Хайр-эд-Дин говорил, а Джулия, позабыв о женской стыдливости, нежно льнула к нему. Но владыка морей окинул девушку равнодушным взглядом и добавил:

– Да будут благословенны глаза твои, женщина, но мужчине опасно попасть под их колдовскую власть. Ты должна вести себя, как подобает целомудренной девственнице, а не жадно пялиться на меня, как собака – на кусок мяса.

Я вознегодовал и воскликнул:

– Джулия, Джулия! Подумай о своем поведении. С этой минуты ты – моя рабыня, а я – твой господин. Однако если ты отнесешься ко мне благосклонно и удовлетворишь мои желания, я, возможно, приглашу улема[31 - Улем (араб.) – мусульманский богослов и правовед в странах ислама.] и нужных свидетелей и объявлю тебя своей законной женой.

Не в силах больше сдерживать своих порывов, я схватил ее за руку и прижал к себе, пытаясь обнять и пылко поцеловать. Но Джулия резко оттолкнула меня, вырываясь из моих объятий, и больно пнула меня ногой. В конце концов я был вынужден отпустить красавицу. И тогда, злобно сверкая глазами, она завопила:

– Уберите отсюда этого сумасшедшего раба и отправьте в лечебницу при мечети, чтобы его заковали там в цепи и выбили из него всю дурь. Хоть и сама я – невольница, но все же никогда не стану рабыней этого мужчины. Синан подарил меня освободителю, чтобы я гадала ему на песке и таким образом оберегала его от всех бед и напастей. Владыка морей не вызывает у меня отвращения, и я с удовольствием подчинюсь любому его приказу, выполню любые пожелания, когда он наконец привыкнет к моим несчастным разноцветным глазам.

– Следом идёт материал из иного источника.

(* ===== verification/Session.v ===== *)
(** The pool of a client, over the server: [newClient] starts [batch] connections
    ([src/client.go], [runConn]), and each request goes out on one of them.

    The connections dial and authenticate with the token, one after the other; a request
    is taken by whichever connection's [handleSend] is ready, which [sn_turns] chooses; the
    network may lose a request or its answer ([sn_link], ServerLink.v).  With this the
    interface [Pool] of the commands and the interface [RemoteFiles] of the transfers are
    about one and the same server. *)
From S2P Require Import Prelude Message GoStd GoHash OS Chunk Auth FdCache Server Hoare ServerStep ServerInv ServerData AuthSpec Client ClientAuth Prog Pool Resume Transfer Remote ServerLink Handshake HandshakeSpec Address Tree Command.
From Stdlib Require Import Strings.Byte.

Section Session.
  Context `{CborOk, GoFmt, OSLaws, SSH, UserDB, GzipOk, SecretBoxOk, RandOk, ClientEnv, !SSHClient, !SSHClientOk}.

Record session : Type := {
  sn_conns : list conn_id;      (* the connections that serve *)
  sn_turns : list nat;          (* which of them takes each request to come *)
  sn_link : link;
  sn_read : gmap conn_id nat;   (* of the Dialer's network *)
}.

Definition with_link (l : link) (n : session) : session :=
  {| sn_conns := sn_conns n; sn_turns := tail (sn_turns n); sn_link := l; sn_read := sn_read n |}.

Definition cancel_link (l : link) : link :=
  {| l_srv := l_srv l; l_ctx := Some (default ctx_Canceled (l_ctx l)); l_faults := l_faults l |}.

(** The connection whose turn it is. *)
Definition next_conn (n : session) : option conn_id :=
  sn_conns n !! (default 0%nat (head (sn_turns n)) mod length (sn_conns n))%nat.

(** With no connection, a request waits for the end of the context. *)
Definition session_call (m : MSG) (p : list byte) (n : session) : session * result (MSG * list byte) :=
  match next_conn n with
  | Some c => let '(l, r) := link_call c m p (sn_link n) in (with_link l n, r)
  | None => (with_link (cancel_link (sn_link n)) n, Err (default ctx_Canceled (l_ctx (sn_link n))))
  end.

#[export] Instance session_transport : Transport := { net := session; call := session_call }.

#[export] Instance session_context : Ctx := {
  ctx_Err n := l_ctx (sn_link n);
  ctx_cancel n := {| sn_conns := sn_conns n; sn_turns := sn_turns n; sn_link := cancel_link (sn_link n);
                     sn_read := sn_read n |};
  ctx_wait _ n := (n, l_ctx (sn_link n));
}.

(** ** Opening and closing *)

(** One pass of [runConn]'s loop. *)
Definition join (cc : client) (a : list conn_id * dlink) : list conn_id * dlink :=
  let '(conns, n) := a in
  match net_Dial "" n with   (* there is one server to dial *)
  | (n, Err _) => (conns, n)
  | (n, Ok conn) =>
    match tokenAuth cc conn n with
    | (n, None) => (conns ++ [conn], n)
    | (n, Some _) => (conns, tconn_Close conn n)
    end
  end.

Definition session_open (turns : list nat) (faults : list fault) (cc : client) (n : dlink) : session :=
  let '(conns, n) := Nat.iter (Z.to_nat (cc_batch cc)) (join cc) ([], n) in
  {| sn_conns := conns; sn_turns := turns;
     sn_link := {| l_srv := d_srv n; l_ctx := None; l_faults := faults |}; sn_read := d_read n |}.

(** [Close] ends the context, and with it the connections. *)
Definition session_close (n : session) : dlink :=
  {| d_srv := foldr (λ c, upd_conn c close_conn) (l_srv (sn_link n)) (sn_conns n); d_read := sn_read n |}.

Definition session_pool (turns : list nat) (faults : list fault) : Command.Pool :=
  {| pool_open := session_open turns faults : client → @dnet server_dialer → @net session_transport;
     pool_close := session_close : @net session_transport → @dnet server_dialer |}.

Lemma session_close_world n : s_world (d_srv (session_close n)) = s_world (l_srv (sn_link n)).
Proof. unfold session_close. cbn [d_srv]. by induction (sn_conns n). Qed.

(** A pass that adds a connection is a run of [runConn] up to where it serves. *)
Lemma join_runs cc conns n c n' b : join cc (conns, n) = (conns ++ [c], n') →
  rtc (run_moves "" cc false) (RDial b, n) (RServe c, n').
Proof.
  unfold join. destruct (@net_Dial server_dialer "" n) as [n1 [c1|e]] eqn:Hd.
  - destruct (tokenAuth cc c1 n1) as [n2 [e|]] eqn:Ht.
    { intros [= Hl _]. exfalso. apply (f_equal length) in Hl. rewrite length_app in Hl. simpl in Hl. lia. }
    intros [= Hc <-]. apply app_inv_head in Hc as [= ->].
    eapply (rtc_l _ _ (RAuth (c : @tconn server_dialer), n1)); [exact (run_dial _ _ _ _ _ _ _ Hd)|].
    apply rtc_once. exact (run_auth _ _ _ _ _ _ Ht).
  - intros [= Hl _]. exfalso. apply (f_equal length) in Hl. rewrite length_app in Hl. simpl in Hl. lia.
Qed.

(** ** Every connection of the pool is the authenticated one *)

Section Opened.
  Context (user idf home : string) (cc : client) (w0 : world) (fits : handshake_fits user idf).

Context (token : ∃ b, length b = 32%nat ∧ cc_authToken cc = EncodeToString b).

#[local] Notation joined := (joined user home cc w0).

Lemma join_joined conns n : joined conns n → joined (fst (join cc (conns, n))) (snd (join cc (conns, n))).
Proof.
  intros Hj. unfold join. destruct (@net_Dial server_dialer "" n) as [n1 [c|e]] eqn:Hd.
  - by destruct (joined_dial user idf home cc w0 fits token _ _ _ _ _ Hj Hd) as (n2 & -> & Hj').
  - discriminate Hd.
Qed.

Lemma opened_joined k n : joined [] n →
  joined (fst (Nat.iter k (join cc) ([], n))) (snd (Nat.iter k (join cc) ([], n))).
Proof.
  intros Hj. induction k as [|k IH]; [done|]. simpl. destruct (Nat.iter k _ _) as [conns n1]. by apply join_joined.
Qed.
End Opened.

(** ** The transfers' interface *)

Definition session_ok (ca : connAuth) (n : session) : Prop := ∀ c, c ∈ sn_conns n → link_ok c ca (sn_link n).
Definition session_file (ca : connAuth) (n : session) (t : string) : option (list byte) := link_file ca (sn_link n) t.

Lemma next_conn_in n c : next_conn n = Some c → c ∈ sn_conns n.
Proof. apply list_elem_of_lookup_2. Qed.

(** What one connection is sent does not touch the others. *)
Lemma link_call_others c d ca m p l l' r : ca_state ca = authOK → link_ok c ca l → link_ok d ca l →
  client_request m = true → link_call c m p l = (l', r) → link_ok d ca l'.
Proof.
  intros Hca Hc Hd Hm Hcall. pose proof (link_net_ok c ca Hca m p l l' r Hc Hm Hcall) as Hc'.
  destruct (decide (d = c)) as [->|Hne]; [done|].
  destruct (link_call_cases c ca Hca m p l l' r Hc Hm Hcall) as (s' & Hs & Hl & _).
  assert (conn_at s' d = conn_at (l_srv l) d) as Hat.
  { destruct Hs as [->| ->]; [done|]. destruct (client_request_type m Hm) as (Ht & Hnp & [t Hr]).
    pose proof (dispatch_replies {| wm_msg := m; wm_payload := p; wm_conn := c |} ca t (l_srv l) Hr Ht Hnp) as Hrep.
    apply replied_conns in Hrep as (_ & _ & _ & _ & _ & _ & _ & Ho & _). by apply Ho. }
  destruct Hc' as [Hf Hp _ _], Hd as [_ _ Ho Hx]. split; [done|done|by rewrite Hl, Hat|by rewrite Hl, Hat].
Qed.

(** A call goes to the server by one of the connections, or changes nothing there. *)
Lemma session_call_cases ca m p n n' r : session_ok ca n → session_call m p n = (n', r) →
  (∃ c, c ∈ sn_conns n ∧ link_ok c ca (sn_link n) ∧ link_call c m p (sn_link n) = (sn_link n', r)
     ∧ sn_conns n' = sn_conns n)
  ∨ sn_conns n' = sn_conns n ∧ l_srv (sn_link n') = l_srv (sn_link n) ∧ is_Ok r = false.
Proof.
  intros Hok. unfold session_call. destruct (next_conn n) as [c|] eqn:Hc.
  - destruct (link_call c m p (sn_link n)) as [l r'] eqn:Hcall. intros [= <- <-]. left. exists c.
    apply next_conn_in in Hc. split_and!; try done. by apply Hok.
  - intros [= <- <-]. by right.
Qed.

Lemma session_unchanged ca n n' : l_srv (sn_link n') = l_srv (sn_link n) → ∀ t, session_file ca n' t = session_file ca n t.
Proof. intros Hs t. unfold session_file, link_file. by rewrite Hs. Qed.

Lemma link_ok_srv c ca l l' : l_srv l' = l_srv l → link_ok c ca l → link_ok c ca l'.
Proof. intros Hs []. split; by rewrite Hs. Qed.

Lemma session_net_ok ca m p n n' r : ca_state ca = authOK → session_ok ca n → client_request m = true →
  session_call m p n = (n', r) → session_ok ca n'.
Proof.
  intros Hca Hok Hm Hcall d. destruct (session_call_cases _ _ _ _ _ _ Hok Hcall) as [(c & _ & Hc & Hl & ->)|(-> & Hs & _)];
    intros Hd.
  - by eapply (link_call_others c d); [..|exact Hl]; [|done|apply Hok|].
  - eapply link_ok_srv; [exact Hs|]. by apply Hok.
Qed.

Definition session_files (ca : connAuth) (ca_auth : ca_state ca = authOK) (whole : reads_whole) :
  @RemoteFiles session_transport session_context _ _ (ca_encryptionKey ca).
Proof.
  refine {| net_ok := session_ok ca : @net session_transport → Prop;
            remote := session_file ca : @net session_transport → string → _ |}.
  - intros m p n n' r Hok Hm. by apply session_net_ok.
  - intros m p n n' r Hcall. change (session_call m p n = (n', r)) in Hcall.
    change (is_Some (l_ctx (sn_link n)) → is_Some (l_ctx (sn_link n'))). intros [e He].
    unfold session_call in Hcall. destruct (next_conn n) as [c|]; [|by injection Hcall as <- _; eexists].
    unfold link_call in Hcall. rewrite He in Hcall. injection Hcall as <- _. by exists e.
  - intros req p n n' r data Hok Hcall Hdec.
    destruct (session_call_cases _ _ _ _ _ _ Hok Hcall) as [(c & _ & Hc & Hl & _)|(_ & Hs & Hr)].
    + by apply (link_write c ca ca_auth req p _ _ r data Hc Hl).
    + split; [left; by apply session_unchanged|]. by intros res q ->.
  - intros req p n n' res q Hok Hdir Hcall Hsuc.
    destruct (session_call_cases _ _ _ _ _ _ Hok Hcall) as [(c & _ & Hc & Hl & _)|(_ & _ & Hr)]; [|done].
    by apply (link_create c ca ca_auth req p _ _ res q Hc Hdir Hl).
  - intros req p n n' r Hok Hm Hcall.
    destruct (session_call_cases _ _ _ _ _ _ Hok Hcall) as [(c & _ & Hc & Hl & _)|(_ & Hs & Hr)].
    + by apply (link_read c ca ca_auth req p _ _ r whole Hc Hm Hl).
    + split; [by apply session_unchanged|]. by intros res q ->.
  - intros req p n n' r Hok Hcall.
    destruct (session_call_cases _ _ _ _ _ _ Hok Hcall) as [(c & _ & Hc & Hl & _)|(_ & Hs & Hr)].
    + by apply (link_stat c ca ca_auth req p _ _ r Hc Hl).
    + split; [by apply session_unchanged|]. by intros res q d ->.
  - intros req p n n' r Hok Hcall.
    destruct (session_call_cases _ _ _ _ _ _ Hok Hcall) as [(c & _ & Hc & Hl & _)|(_ & Hs & Hr)].
    + by apply (link_readDir c ca ca_auth req p _ _ r Hc Hl).
    + by apply session_unchanged.
  - intros req p n n' r Hok Hcall.
    destruct (session_call_cases _ _ _ _ _ _ Hok Hcall) as [(c & _ & Hc & Hl & _)|(_ & Hs & Hr)].
    + by apply (link_hash c ca ca_auth req p _ _ r Hc Hl).
    + split; [by apply session_unchanged|]. by intros res q ->.
  - intros n. split; [by eexists|]. split; [|done]. intros Hok c Hc. by eapply link_ok_srv, Hok.
  - intros ns n n' e [= <- <-]. done.
Defined.

(** The pool a client is given satisfies what the transfers ask for. *)
Lemma session_opened turns faults user idf home cc w0 n : handshake_fits user idf →
  (∃ b, length b = 32%nat ∧ cc_authToken cc = EncodeToString b) →
  joined user home cc w0 [] n →
  let ca := ctx_ok user home (cc_encryptionKey cc) in
  session_ok ca (session_open turns faults cc n)
  ∧ same_files w0 (s_world (l_srv (sn_link (session_open turns faults cc n)))).
Proof.
  intros Hfit Htok Hj ca. unfold session_open.
  pose proof (opened_joined user idf home cc w0 Hfit Htok (Z.to_nat (cc_batch cc)) n Hj) as Ho.
  destruct (Nat.iter _ _ _) as [conns n1]. split; [|exact (jo_files _ _ _ _ _ _ Ho)]. intros c Hc. destruct (jo_conns _ _ _ _ _ _ Ho c Hc) as [Hcl Hx].
  split; [exact (jo_fds _ _ _ _ _ _ Ho)|exact (jo_panic _ _ _ _ _ _ Ho)|exact Hcl|exact Hx].
Qed.

(** An answer is what the handler of the request sent on one of the connections. *)
Lemma session_answer ca m p n n' rp : ca_state ca = authOK → session_ok ca n → client_request m = true →
  session_call m p n = (n', Ok rp) → ∃ c, let s := l_srv (sn_link n) in
    let s' := exec (dispatch {| wm_msg := m; wm_payload := p; wm_conn := c |} ca) s in
    l_srv (sn_link n') = s' ∧ ∀ r q, answered c r q s s' → rp = (r, q).
Proof.
  intros Hca Hok Hm Hcall.
  destruct (session_call_cases ca _ _ _ _ _ Hok Hcall) as [(c & _ & Hc & Hl & _)|(_ & _ & Hno)]; [|done].
  destruct (link_call_cases c ca Hca m p _ _ _ Hc Hm Hl) as (s' & _ & Hs' & _ & Hans).
  destruct (Hans _ eq_refl) as [-> Ha]. exists c. cbv zeta. split; [done|].
  intros r q Hr. by eapply (answer_answered c), Ha; [apply Hc|].
Qed.

(** What a client learns with [Stat] and [ReadDir]. *)
Lemma session_stat ca req p n n' res q : ca_state ca = authOK → session_ok ca n →
  session_call (MStatReq req) p n = (n', Ok (MStatRes res, q)) → StatRes.Success res = true →
  ∃ spath info, sandboxPath (Some ca) (StatReq.Path req) = Ok spath
    ∧ os_Stat spath (s_world (l_srv (sn_link n))) = Ok info ∧ StatRes.Size res = fi_Size info
    ∧ StatRes.Mode res = u32 (fi_Mode info) ∧ StatRes.IsDir res = fi_IsDir info
    ∧ s_world (l_srv (sn_link n')) = s_world (l_srv (sn_link n)).
Proof.
  intros Hca Hok Hcall Hsuc. destruct (session_answer ca (MStatReq req) _ _ _ _ Hca Hok eq_refl Hcall) as (c & Hs & Hrp).
  destruct (stat_data c req (Some ca) (l_srv (sn_link n))) as (Hw & _ & r0 & Ha0 & Hpost).
  specialize (Hrp _ _ Ha0). simplify_eq. destruct (Hpost Hsuc) as (spath & info & ? & ? & ? & ? & ?).
  exists spath, info. split_and!; try done. by rewrite Hs.
Qed.

Lemma session_readDir ca req p n n' res q : ca_state ca = authOK → session_ok ca n →
  session_call (MReadDirReq req) p n = (n', Ok (MReadDirRes res, q)) → ReadDirRes.Success res = true →
  ∃ spath entries, sandboxPath (Some ca) (ReadDirReq.Path req) = Ok spath
    ∧ os_ReadDir spath (s_world (l_srv (sn_link n))) = Ok entries
    ∧ ReadDirRes.Entries res = dir_entry <$> entries.
Proof.
  intros Hca Hok Hcall Hsuc.
  destruct (session_answer ca (MReadDirReq req) _ _ _ _ Hca Hok eq_refl Hcall) as (c & _ & Hrp).
  destruct (readDir_data c req (Some ca) (l_srv (sn_link n))) as (_ & _ & r0 & Ha0 & Hpost).
  specialize (Hrp _ _ Ha0). simplify_eq. exact (Hpost Hsuc).
Qed.

(** From [newClient] to the pool. *)
Lemma newClient_opens turns faults target user idf batch useChecksum useEncryption n n' w w' cc :
  user ≠ "" → handshake_fits user idf →
  s_queue (d_srv n) = [] → fds_ok (d_srv n) → s_panic (d_srv n) = false →
  newClient target user idf batch useChecksum useEncryption n w = (n', w', Ok cc) →
  ∃ key ws home, same_files (s_world (d_srv n)) ws ∧ key_of_home ws (ssh_Marshal key) home
    ∧ cc_encryptionKey cc = deriveEncryptionKey key
    ∧ session_ok (ctx_ok user home (deriveEncryptionKey key)) (session_open turns faults cc n')
    ∧ same_files (s_world (d_srv n)) (s_world (l_srv (sn_link (session_open turns faults cc n')))).
Proof.
  intros Hu Hfit Hq Hf Hp Hnew.
  destruct (newClient_session _ _ _ _ _ _ _ _ _ _ _ Hu Hfit Hq Hf Hp Hnew)
    as (key & ws & home & Hk & Hws & Hh & _ & Hss & Htok & Hq' & Hf' & Hp' & Hw).
  exists key, ws, home. do 3 (split; [done|]). rewrite <- Hk.
  apply (session_opened turns faults user idf home cc _ n' Hfit Htok).
  split; try done. by intros c Hin%not_elem_of_nil.
Qed.

End Session.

Ее гнев был так велик, что улыбка исчезла с лица еврея Синана. Он что-то невнятно пробормотал себе под нос и неуверенно проговорил:

– Да простит меня Аллах, но Микаэль эль-Хаким прав. Клянусь Кораном и собственной бородой, что ты станешь его рабыней, ибо я не собираюсь нарушать своего слова. Ты – его невольница, прекрасная Далила, и должна во всем слушаться своего господина. И теперь я заявляю об этом в присутствии свидетелей.

Он поскорее прочитал первую суру из Корана, чтобы предотвратить любые возражения и чтобы все свершилось по закону. Но когда Синан попытался подойти к Джулии, чтобы вложить ее руку в мою ладонь, девушка попятилась, пряча руки за спину, и в ярости закричала:

– Никогда! Слышишь, никогда! Для этого нужно и мое согласие. Однако я хочу знать, по какому праву этот бесстыжий невольник Микаэль оскорбляет меня?! Растолкуйте мне это, вероломные мужи, которые за спиной женщины торгуют ее честью. Значит, это и есть та любовь, в которой ты, Абу эль-Касим, столько раз клялся мне, вздыхая и рыдая?

Еврей Синан и Абу эль-Касим одновременно подняли руки ладонями вверх и, возмущенно показывая на меня пальцами, сердито заявили хором:

– Нет, нет! Мы тут ни при чем! Микаэль потребовал от нас такой платы за свои услуги – и так настаивал, что мы не могли ему отказать. К тому же, мы были уверены, что задолго до того, как в город придет освободитель, Микаэль попадет в руки Селима бен-Хафса и мы никогда больше не увидим его живым.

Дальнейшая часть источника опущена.